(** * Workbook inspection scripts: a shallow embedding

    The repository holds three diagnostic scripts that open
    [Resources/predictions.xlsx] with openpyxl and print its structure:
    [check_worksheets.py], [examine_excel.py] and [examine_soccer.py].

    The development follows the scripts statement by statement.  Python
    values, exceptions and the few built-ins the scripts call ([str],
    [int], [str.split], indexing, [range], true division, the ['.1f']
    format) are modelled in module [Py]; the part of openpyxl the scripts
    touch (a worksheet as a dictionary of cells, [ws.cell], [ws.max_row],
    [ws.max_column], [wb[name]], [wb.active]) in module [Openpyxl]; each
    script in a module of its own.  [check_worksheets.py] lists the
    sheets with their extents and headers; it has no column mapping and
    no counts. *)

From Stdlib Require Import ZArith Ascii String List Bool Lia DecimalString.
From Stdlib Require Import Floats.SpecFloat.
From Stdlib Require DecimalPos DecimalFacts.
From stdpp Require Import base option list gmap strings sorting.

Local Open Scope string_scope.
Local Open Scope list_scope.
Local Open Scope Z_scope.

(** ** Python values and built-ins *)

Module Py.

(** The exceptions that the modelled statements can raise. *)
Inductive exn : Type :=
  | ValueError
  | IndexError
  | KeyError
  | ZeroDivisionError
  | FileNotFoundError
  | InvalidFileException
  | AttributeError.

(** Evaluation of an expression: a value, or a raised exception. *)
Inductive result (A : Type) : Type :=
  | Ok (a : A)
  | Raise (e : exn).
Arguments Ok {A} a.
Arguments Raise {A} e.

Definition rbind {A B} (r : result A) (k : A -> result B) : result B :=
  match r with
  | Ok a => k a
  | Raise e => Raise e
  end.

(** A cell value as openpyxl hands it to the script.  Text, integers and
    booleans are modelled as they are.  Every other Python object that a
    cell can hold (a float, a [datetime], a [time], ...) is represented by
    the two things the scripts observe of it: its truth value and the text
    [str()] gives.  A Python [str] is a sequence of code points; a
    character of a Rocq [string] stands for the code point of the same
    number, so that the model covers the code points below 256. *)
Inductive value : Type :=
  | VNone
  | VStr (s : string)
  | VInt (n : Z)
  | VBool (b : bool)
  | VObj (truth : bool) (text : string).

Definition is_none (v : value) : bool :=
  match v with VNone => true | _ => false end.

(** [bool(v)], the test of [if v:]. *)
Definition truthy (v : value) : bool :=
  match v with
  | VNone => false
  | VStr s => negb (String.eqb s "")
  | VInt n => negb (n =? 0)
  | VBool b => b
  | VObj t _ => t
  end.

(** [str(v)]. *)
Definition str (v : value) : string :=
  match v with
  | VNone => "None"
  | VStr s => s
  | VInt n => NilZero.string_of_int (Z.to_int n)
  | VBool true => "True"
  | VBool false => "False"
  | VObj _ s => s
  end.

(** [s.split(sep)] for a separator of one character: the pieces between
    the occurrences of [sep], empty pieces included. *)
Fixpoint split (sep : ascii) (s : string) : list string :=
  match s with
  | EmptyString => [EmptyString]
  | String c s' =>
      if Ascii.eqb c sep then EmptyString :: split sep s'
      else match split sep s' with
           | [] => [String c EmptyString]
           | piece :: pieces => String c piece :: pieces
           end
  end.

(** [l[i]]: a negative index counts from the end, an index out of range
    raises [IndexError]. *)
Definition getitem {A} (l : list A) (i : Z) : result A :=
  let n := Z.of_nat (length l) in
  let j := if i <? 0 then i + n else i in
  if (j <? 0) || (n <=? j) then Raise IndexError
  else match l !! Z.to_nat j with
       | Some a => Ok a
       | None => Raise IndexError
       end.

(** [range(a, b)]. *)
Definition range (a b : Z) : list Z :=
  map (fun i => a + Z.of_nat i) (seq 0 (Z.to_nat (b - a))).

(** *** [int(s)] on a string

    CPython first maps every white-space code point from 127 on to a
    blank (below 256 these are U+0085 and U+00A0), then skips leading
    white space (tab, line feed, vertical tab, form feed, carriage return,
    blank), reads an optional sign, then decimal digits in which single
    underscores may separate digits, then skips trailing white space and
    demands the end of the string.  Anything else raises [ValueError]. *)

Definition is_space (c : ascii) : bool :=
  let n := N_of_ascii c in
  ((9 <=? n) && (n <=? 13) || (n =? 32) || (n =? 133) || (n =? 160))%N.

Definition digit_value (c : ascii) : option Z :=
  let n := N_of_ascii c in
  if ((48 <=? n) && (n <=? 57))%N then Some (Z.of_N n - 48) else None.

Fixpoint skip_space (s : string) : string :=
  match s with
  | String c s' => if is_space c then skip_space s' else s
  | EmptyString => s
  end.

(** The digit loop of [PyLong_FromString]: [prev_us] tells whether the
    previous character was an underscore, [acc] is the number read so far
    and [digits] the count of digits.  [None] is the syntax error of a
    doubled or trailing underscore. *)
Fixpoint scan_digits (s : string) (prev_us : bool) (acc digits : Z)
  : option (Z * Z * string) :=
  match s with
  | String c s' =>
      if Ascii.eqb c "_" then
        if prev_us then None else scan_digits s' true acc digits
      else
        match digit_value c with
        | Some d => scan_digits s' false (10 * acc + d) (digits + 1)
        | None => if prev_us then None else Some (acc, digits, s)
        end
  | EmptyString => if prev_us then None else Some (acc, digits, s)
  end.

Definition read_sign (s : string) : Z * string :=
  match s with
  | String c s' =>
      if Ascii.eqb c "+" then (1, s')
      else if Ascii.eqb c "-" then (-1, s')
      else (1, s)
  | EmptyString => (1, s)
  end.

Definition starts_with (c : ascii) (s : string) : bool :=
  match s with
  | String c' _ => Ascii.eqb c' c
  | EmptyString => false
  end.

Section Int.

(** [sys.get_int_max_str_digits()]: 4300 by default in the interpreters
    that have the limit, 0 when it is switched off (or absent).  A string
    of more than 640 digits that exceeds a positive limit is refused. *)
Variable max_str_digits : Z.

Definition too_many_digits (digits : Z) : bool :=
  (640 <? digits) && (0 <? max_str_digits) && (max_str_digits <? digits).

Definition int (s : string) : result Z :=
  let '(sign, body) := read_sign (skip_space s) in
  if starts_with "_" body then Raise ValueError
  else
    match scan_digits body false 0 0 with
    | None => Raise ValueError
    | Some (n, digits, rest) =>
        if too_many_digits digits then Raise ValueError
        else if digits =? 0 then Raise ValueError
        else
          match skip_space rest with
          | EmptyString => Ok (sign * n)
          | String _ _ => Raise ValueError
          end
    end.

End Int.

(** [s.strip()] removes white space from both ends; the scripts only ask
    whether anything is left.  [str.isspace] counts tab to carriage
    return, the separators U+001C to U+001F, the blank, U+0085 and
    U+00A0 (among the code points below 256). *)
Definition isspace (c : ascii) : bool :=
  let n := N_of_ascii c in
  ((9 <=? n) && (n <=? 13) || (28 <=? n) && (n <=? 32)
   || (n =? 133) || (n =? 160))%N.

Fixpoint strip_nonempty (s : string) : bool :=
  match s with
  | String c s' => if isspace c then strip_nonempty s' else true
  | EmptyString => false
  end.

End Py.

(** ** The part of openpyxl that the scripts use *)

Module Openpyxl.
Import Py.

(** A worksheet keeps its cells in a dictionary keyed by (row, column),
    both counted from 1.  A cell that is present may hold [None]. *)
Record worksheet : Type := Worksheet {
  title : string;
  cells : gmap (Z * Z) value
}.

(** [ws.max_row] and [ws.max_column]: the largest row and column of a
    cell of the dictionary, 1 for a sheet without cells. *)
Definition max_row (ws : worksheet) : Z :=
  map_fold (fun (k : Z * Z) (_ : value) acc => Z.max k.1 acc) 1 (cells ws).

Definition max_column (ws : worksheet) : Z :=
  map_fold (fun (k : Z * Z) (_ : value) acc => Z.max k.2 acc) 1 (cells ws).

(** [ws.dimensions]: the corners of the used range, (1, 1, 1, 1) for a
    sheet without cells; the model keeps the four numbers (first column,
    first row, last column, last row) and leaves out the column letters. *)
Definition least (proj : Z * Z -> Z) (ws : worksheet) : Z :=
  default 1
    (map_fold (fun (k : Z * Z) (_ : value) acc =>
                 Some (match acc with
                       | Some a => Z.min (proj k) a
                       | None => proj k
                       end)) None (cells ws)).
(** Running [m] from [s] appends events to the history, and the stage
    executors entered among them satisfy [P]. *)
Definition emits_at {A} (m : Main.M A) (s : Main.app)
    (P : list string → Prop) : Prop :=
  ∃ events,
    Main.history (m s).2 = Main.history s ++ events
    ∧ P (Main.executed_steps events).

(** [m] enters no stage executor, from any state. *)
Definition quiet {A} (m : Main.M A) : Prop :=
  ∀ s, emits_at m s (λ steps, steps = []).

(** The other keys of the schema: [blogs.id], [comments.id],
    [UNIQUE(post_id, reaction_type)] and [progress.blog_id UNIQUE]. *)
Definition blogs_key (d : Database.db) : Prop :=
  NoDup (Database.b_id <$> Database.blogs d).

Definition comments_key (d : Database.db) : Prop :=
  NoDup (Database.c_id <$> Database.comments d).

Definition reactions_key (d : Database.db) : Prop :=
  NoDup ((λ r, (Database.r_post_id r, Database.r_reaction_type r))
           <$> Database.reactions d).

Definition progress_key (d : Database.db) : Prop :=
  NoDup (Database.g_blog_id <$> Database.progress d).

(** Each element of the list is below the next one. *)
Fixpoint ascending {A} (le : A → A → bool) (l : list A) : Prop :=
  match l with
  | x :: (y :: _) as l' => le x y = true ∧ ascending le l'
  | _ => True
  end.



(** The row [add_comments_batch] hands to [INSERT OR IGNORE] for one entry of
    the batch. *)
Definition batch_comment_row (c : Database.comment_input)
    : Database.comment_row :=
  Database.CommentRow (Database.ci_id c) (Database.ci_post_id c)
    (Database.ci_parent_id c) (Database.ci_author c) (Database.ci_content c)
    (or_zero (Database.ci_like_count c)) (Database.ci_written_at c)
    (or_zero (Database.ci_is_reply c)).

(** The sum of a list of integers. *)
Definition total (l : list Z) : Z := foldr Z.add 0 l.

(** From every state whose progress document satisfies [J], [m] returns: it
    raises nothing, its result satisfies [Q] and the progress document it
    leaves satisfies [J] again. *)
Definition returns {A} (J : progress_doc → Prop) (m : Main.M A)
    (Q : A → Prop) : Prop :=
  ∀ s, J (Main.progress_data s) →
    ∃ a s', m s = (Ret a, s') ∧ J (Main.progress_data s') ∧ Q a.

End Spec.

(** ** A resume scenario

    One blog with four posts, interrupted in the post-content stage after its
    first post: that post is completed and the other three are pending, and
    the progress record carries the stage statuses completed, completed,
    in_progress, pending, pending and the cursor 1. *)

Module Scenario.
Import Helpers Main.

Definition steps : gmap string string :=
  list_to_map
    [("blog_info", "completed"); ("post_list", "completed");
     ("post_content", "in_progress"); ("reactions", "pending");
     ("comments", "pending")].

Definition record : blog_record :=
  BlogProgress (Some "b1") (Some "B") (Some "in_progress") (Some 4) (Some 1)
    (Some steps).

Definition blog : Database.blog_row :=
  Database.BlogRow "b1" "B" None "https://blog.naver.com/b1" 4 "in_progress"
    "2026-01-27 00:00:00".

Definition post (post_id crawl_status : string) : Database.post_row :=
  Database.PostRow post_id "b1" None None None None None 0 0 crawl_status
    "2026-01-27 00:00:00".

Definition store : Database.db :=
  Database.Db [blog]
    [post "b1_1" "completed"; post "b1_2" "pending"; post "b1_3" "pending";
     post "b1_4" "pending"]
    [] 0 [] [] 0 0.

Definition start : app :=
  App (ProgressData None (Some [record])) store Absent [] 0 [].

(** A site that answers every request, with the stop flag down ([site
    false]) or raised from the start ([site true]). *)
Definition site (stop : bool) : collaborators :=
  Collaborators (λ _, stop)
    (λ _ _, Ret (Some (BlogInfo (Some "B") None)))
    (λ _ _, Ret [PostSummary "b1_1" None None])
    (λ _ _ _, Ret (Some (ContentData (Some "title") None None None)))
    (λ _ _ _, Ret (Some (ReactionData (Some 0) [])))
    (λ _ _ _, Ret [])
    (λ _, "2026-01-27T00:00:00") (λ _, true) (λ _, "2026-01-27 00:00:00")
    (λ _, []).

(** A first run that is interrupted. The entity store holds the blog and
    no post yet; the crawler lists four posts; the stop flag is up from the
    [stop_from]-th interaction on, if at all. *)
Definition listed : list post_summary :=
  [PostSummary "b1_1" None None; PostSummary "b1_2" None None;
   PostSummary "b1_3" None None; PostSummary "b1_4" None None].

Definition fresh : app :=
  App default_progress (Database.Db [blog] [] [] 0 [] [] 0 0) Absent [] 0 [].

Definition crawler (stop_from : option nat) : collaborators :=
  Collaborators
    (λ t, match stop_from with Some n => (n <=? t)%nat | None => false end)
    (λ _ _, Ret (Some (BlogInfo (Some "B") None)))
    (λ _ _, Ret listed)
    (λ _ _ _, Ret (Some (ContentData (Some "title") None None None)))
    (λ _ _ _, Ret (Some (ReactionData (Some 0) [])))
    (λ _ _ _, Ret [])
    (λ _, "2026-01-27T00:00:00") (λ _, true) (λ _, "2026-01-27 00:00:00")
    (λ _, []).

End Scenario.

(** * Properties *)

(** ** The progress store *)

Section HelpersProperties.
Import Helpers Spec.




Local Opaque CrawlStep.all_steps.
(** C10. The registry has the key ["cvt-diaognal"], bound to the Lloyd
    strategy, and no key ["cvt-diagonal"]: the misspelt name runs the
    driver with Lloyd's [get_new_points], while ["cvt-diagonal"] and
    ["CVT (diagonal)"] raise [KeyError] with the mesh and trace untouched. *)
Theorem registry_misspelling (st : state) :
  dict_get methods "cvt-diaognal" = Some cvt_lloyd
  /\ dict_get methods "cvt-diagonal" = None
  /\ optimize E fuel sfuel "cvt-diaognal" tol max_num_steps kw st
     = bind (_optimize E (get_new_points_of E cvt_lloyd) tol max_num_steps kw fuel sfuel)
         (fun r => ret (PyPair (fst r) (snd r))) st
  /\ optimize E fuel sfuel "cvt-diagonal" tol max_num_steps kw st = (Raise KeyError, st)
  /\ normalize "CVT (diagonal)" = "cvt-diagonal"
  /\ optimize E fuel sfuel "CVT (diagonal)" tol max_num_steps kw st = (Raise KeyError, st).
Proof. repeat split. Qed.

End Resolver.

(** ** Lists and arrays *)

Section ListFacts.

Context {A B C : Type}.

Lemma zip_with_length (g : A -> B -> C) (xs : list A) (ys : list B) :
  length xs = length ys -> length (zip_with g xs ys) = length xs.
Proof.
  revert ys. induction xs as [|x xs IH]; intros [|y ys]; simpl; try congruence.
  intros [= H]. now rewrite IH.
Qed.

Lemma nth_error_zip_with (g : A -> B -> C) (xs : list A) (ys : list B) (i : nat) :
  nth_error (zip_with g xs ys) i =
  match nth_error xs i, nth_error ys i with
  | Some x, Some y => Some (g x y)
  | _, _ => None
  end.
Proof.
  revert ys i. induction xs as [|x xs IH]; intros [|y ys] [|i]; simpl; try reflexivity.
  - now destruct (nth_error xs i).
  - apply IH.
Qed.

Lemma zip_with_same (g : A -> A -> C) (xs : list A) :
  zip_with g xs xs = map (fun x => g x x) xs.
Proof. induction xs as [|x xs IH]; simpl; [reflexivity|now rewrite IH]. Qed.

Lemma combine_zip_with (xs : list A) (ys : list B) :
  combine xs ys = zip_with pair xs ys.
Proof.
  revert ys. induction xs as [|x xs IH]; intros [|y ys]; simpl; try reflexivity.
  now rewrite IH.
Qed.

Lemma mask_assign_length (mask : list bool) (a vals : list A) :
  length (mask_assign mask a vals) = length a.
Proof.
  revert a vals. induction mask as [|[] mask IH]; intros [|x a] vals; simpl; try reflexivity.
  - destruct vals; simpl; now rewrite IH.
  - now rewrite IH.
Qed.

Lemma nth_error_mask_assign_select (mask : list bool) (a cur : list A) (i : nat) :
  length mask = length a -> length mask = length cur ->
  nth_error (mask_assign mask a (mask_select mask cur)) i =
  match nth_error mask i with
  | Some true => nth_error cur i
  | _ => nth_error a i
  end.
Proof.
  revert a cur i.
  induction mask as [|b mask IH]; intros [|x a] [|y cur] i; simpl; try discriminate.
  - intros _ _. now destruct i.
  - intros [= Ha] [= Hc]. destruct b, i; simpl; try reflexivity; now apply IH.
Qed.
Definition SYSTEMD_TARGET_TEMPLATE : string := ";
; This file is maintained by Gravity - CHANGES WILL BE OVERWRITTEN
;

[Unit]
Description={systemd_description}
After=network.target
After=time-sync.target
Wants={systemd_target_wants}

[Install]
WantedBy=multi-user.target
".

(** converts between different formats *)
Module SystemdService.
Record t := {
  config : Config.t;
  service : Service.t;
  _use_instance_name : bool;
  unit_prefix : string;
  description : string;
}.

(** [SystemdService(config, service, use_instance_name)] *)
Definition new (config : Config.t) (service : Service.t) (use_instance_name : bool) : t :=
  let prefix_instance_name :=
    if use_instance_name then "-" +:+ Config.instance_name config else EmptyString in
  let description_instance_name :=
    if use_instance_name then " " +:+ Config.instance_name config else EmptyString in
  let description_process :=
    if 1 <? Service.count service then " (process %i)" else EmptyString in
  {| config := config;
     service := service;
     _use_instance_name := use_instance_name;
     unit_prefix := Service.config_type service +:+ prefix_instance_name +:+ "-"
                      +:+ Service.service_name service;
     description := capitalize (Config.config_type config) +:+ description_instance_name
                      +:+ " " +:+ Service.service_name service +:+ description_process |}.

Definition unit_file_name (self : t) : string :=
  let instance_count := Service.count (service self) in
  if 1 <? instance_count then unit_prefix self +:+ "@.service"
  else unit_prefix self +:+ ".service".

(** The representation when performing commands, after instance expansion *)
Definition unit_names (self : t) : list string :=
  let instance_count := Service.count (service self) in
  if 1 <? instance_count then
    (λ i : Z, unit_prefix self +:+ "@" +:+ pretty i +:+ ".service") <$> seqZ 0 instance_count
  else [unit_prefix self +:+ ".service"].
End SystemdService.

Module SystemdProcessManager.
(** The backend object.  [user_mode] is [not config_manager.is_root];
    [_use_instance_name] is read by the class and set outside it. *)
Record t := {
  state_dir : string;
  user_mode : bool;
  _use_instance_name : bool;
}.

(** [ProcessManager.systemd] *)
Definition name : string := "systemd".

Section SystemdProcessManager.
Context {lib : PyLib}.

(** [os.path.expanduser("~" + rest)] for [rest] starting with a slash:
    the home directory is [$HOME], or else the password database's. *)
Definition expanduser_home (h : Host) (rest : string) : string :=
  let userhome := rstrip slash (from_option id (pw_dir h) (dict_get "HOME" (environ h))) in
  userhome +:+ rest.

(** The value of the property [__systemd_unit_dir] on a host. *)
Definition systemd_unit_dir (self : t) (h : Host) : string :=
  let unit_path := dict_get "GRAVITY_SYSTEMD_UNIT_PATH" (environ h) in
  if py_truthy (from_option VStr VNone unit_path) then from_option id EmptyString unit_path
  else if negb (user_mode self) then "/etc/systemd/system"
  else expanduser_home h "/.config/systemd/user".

**Instructions for the task:** Could you repeat exactly the lines in the listing above from the one with "(** The other" down to the one with "Definition reactions_key (d"? Include both of those lines.

**Result for this task:**
(** The other keys of the schema: [blogs.id], [comments.id],
    [UNIQUE(post_id, reaction_type)] and [progress.blog_id UNIQUE]. *)
Definition blogs_key (d : Database.db) : Prop :=
  NoDup (Database.b_id <$> Database.blogs d).

Definition comments_key (d : Database.db) : Prop :=
  NoDup (Database.c_id <$> Database.comments d).

Definition reactions_key (d : Database.db) : Prop :=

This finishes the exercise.